Recorded data:

#[export] Instance time_type : ScalarType Z at_long decode_time encode_time set_l.
Proof.
  refine {| text := get_time_string ENCODE_TIME_SIZE;
            room x := zlen (get_time_string ENCODE_TIME_SIZE x) + 1; good := printable_time |};
    try scalar_common.
  - intros x Hx. destruct (time_string_read x Hx) as (_ & _ & Hn & Hl).
    split; [done|]. split; [apply zlen_nonempty|]; lia.
  - intros a ph n r Hs Hx Hn. unfold encode_time. rewrite Hs. apply append_entry_ok; [done|lia].
  - intros a x Hx. exists (put_long x (at_val a)).
    split; [|apply at_long_put; unfold printable_time, INT_MAX, LONG_MIN, LONG_MAX in *; lia].
    destruct (time_string_read x Hx) as (Ec & Et & _ & Hl). unfold decode_time.
    pose proof (zlen_nonempty _ (proj1 Hl)).
    destruct (get_time_string ENCODE_TIME_SIZE x) as [|c s] eqn:E; [done|].
    rewrite alloc_ok by (unfold ALLOC_MAX; lia). cbn [negb]. rewrite Ec.
    change (3 <? 2) with false. change (2 <? 2) with false. by rewrite Et.
  - intros a b Hb _. exists (put_long (at_long (at_val b)) (at_val a)).
    split; [unfold_ops; unfold assert_set; by rewrite Hb|]. apply at_long_put, at_long_range.
Defined.

(** *** Sizes *)

(** The sizes [from_size] prints without losing the multiplier. *)
Definition printable_size (v : size_value) : Prop :=
  0 <= atsv_num v <= LONG_MAX /\ atsv_shift v ∈ [0; 10; 20; 30; 40; 50] /\
  (atsv_units v = ATR_SV_BYTESZ \/ atsv_units v = ATR_SV_WORDSZ).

The problem: Find the string "rewrite" in the data. Report each line it appears in.

Your response:
  - intros a ph n r Hs Hx Hn. unfold encode_time. rewrite Hs. apply append_entry_ok; [done|lia].
    rewrite alloc_ok by (unfold ALLOC_MAX; lia). cbn [negb]. rewrite Ec.
    change (3 <? 2) with false. change (2 <? 2) with false. by rewrite Et.
    split; [unfold_ops; unfold assert_set; by rewrite Hb|]. apply at_long_put, at_long_range.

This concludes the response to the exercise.